Ginsberg decía en su poema Aullido “Vi las mejores mentes de mi generación destruidas por la locura, hambrientas histéricas desnudas, arrastrándose por las calles de los negros al amanecer en busca de un colérico pinchazo.” Yo he visto las mejores mentes de mi generación desnutridas por un sexo falso y superficial, por una histeria compulsiva en busca del siguiente hito de frívola perversión. Pitos y conejos que creen meses después de nacer que todo está permitido, que todo es real tras una pantalla, que no habrá “noes” ni “esto no me gusta” en sus vidas. Veo violadores en potencia que se creen con derecho a su excitación porque han aprendido que todo lo que les gusta está al alcance de su mano. Cánticos de pudor les empapan las orejas, mientras impulsos de carne y odio les lamen las entrañas.
Nunca una sociedad había tenido tan fácil acceso a la desnudez y al fabuloso sexo pervertido, y al mismo tiempo se había visto tan subyugada a ocultar sus pasiones por miedo al que dirán. Es posible que jamás hayamos tenido las cartas tan a mano para escarbar en nuestra ignominiosa depravación y sea por ello por lo que nos vemos forzados a ocultarla. O, tal vez, estemos invocando nuevas generaciones esquizofrénicas que sienten el poder de la decisión en una infinita biblioteca de pornografía, y la amarga realidad de la vida en la que el juego requiere de dos o más personas y por suerte no todo está al alcance de un clic, ni depende únicamente de la voluntad de una sola y bella degradación.
La paranoia nos preñará las vísceras.
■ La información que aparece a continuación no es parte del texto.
Lemma cc_of_range c pid : counters_ok c -> 0 <= pid <= 0x1FFF ->
  get (counters c) pid = Some (cc_of c pid) /\ 0 <= cc_of c pid < 16.
Proof.
  intros [Hl Hf] Hp. destruct (get_lt (counters c) pid) as [x Hx]; [lia|].
  unfold cc_of. rewrite Hx. split; [done|]. simpl.
  unfold get in Hx. destruct (pid <? 0); [done|].
  apply (Forall_lookup_1 _ _ _ _ Hf Hx).
Qed.

Lemma insert_ok c i x : counters_ok c -> 0 <= i <= 0x1FFF -> 0 <= x < 16 ->
  counters_ok {| counters := <[Z.to_nat i:=x]> (counters c) |} /\
  cc_of {| counters := <[Z.to_nat i:=x]> (counters c) |} i = x /\
  forall q, 0 <= q < 8192 -> q <> i ->
    cc_of {| counters := <[Z.to_nat i:=x]> (counters c) |} q = cc_of c q.
Proof.
  intros [Hl Hf] Hi Hx. split; [split|split]; simpl.
  - by rewrite zlen_insert.
  - by apply Forall_insert.
  - unfold cc_of; simpl. rewrite get_insert, Z.eqb_refl by lia. done.
  - intros q Hq Hne. unfold cc_of; simpl. rewrite get_insert by lia.
    by rewrite (proj2 (Z.eqb_neq _ _)) by lia.
Qed.

Lemma next_ok {E} c pid : counters_ok c -> 0 <= pid <= 0x1FFF ->
  exists c', next (E:=E) c pid = Ok (cc_of c pid, c') /\ advanced c c' pid.
Proof.
  intros Hc Hp. pose proof Hc as [Hl _]. destruct (cc_of_range c pid Hc Hp) as [Hg Hr].
  unfold next. rewrite pid_mask by done. unfold idx. rewrite Hg. rb.
  rewrite land_15, (Z.mod_small (cc_of c pid)) by lia.
  unfold chk_u8, checked. rewrite (proj2 (Z.leb_le _ _)), (proj2 (Z.ltb_lt _ _)) by lia.
  rb. rewrite put_single, land_15 by lia. rb.
  eexists. split; [reflexivity|].
  destruct (insert_ok c pid ((cc_of c pid + 1) mod 16) Hc Hp) as (H1 & H2 & H3);
    [by apply Z.mod_pos_bound|]. by split_and!.
Qed.

Lemma reset_ok {E} c pid : counters_ok c -> 0 <= pid <= 0x1FFF ->
  exists c', reset (E:=E) c pid = Ok c' /\ counters_ok c' /\ cc_of c' pid = 0 /\
             forall q, 0 <= q < 8192 -> q <> pid -> cc_of c' q = cc_of c q.
Proof.
  intros Hc Hp. pose proof Hc as [Hl _]. unfold reset. rewrite pid_mask by done.
  rewrite put_single by lia. rb. eexists. split; [reflexivity|].
  by apply insert_ok.
Qed.

End TsCounters.

(** * Layout: the packet the writer produces, as one expression *)
Module TsLayout.
Import Common TsWriter TsCounters.

Definition header (pid : Z) (pusi : bool) (afc cc : Z) : list Z :=
  [TS_SYNC_BYTE;
   Z.lor (Z.shiftl (b2z pusi) 6) (Z.land (as_u8 (Z.shiftr pid 8)) 0x1F);
   as_u8 (Z.land pid 0xFF);
   Z.lor (Z.shiftl afc 4) cc].

Definition pcr_bytes (p : Z) : list Z :=
  [as_u8 (Z.shiftr (base p) 25); as_u8 (Z.shiftr (base p) 17); as_u8 (Z.shiftr (base p) 9);
   as_u8 (Z.shiftr (base p) 1);
   Z.lor (Z.lor (as_u8 (Z.shiftl (Z.land (base p) 0x1) 7)) 0x7E)
         (as_u8 (Z.land (Z.shiftr (extension p) 8) 0x01));
   as_u8 (Z.land (extension p) 0xFF)].

(** Bytes of adaptation field before stuffing, length byte included. *)
Definition overhead (a : AdaptationField) (n : Z) : Z :=
  if 0 <? min_size a then min_size a
  else if n <? 184 then (if n =? 183 then 1 else 2) else 0.

(** Payload bytes one packet carries when [n] are offered. *)
Definition consumed (a : AdaptationField) (n : Z) : Z := Z.min (184 - overhead a n) n.

Definition stuffing (a : AdaptationField) (n : Z) : Z := 184 - overhead a n - consumed a n.

Definition flags_byte (a : AdaptationField) : Z :=
  Z.lor (Z.shiftl (b2z (random_access a)) 6) (Z.shiftl (b2z (pcr_is_some a)) 4).

Definition af_fields (a : AdaptationField) (n : Z) : list Z :=
  if 0 <? min_size a then
    flags_byte a :: match pcr a with Some p => pcr_bytes p | None => [] end
  else if overhead a n =? 2 then [0] else [].

Definition af_bytes (a : AdaptationField) (n : Z) : list Z :=
  if 0 <? overhead a n then
    (overhead a n - 1 + stuffing a n) :: af_fields a n ++ zrep (stuffing a n) 0xFF
  else [].

Definition afc_of (a : AdaptationField) (n : Z) : Z := if 0 <? overhead a n then 3 else 1.

Definition layout (pid : Z) (pusi : bool) (a : AdaptationField) (payload : list Z) (cc : Z) : list Z :=
  header pid pusi (afc_of a (zlen payload)) cc ++ af_bytes a (zlen payload) ++
  ztake (consumed a (zlen payload)) payload.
Cuando nos miremos al espejo y veamos al perverso engendro muscular de asquerosas aficiones sexuales de las que en público tenemos que renegar, nos enzarzaremos en una lucha contra el único ser que solo se puede vencer con la muerte, nosotros mismos. Y nos odiaremos. Nos odiaremos como solo se puede odiar aquel que se siente enfangado en el estiércol que él mismo se ha tirado encima. Negando la sexualidad que consumimos, sin poder dejar de hacerlo.
Sexo expositivo, fabulativo, maniqueo, de distancias recortadas y seducciones amputadas sin espacio para el erotismo. George Bataille decía que la clave para la continuidad de la vida era la erótica, sin la cual todo se desharía en la más animal reproducción, y en el amargo trabajo alienante. Veía en la exuberancia erótica un sinónimo del miedo humano, el miedo a descubrir ese poderoso Eros que da vida al Yo.
Autoexplotados sexualmente, autoexplotados laboralmente, viviendo vidas líquidas, con amores líquidos que se deshacen como sangre entre las manos, manchando la piel y dejando un intenso olor a odio que terminará con una tormenta de mierda en nuestro actual enjambre digital.
El porno en los tiempos de la posmodernidad no es terrible por que sea sexo, sino porque ahí no hay sexo. El sexo es seducción, arrebato, sombra, olor, pedos vaginales, huevos peludos, estrías, manchas… es experiencia, es calma, es comunicación, es profundizar y alejarse para tomar una imagen mental del sagrado erotismo que se está profanando, con terribles consecuencias futuras.
Podría exprimir la sutileza, la magia de la curva, de la brillante narración de la sabrosa violencia enterrada, pero la posmodernidad se afila con la piedra pómez del neoliberalismo. Ese al que lo automático y trivial le excita, en su eterno eslogan de “búsqueda y consumo”. Y esta es solo una pieza de un puzle creado con un único fin, acabar con la humanidad de nuestra raza.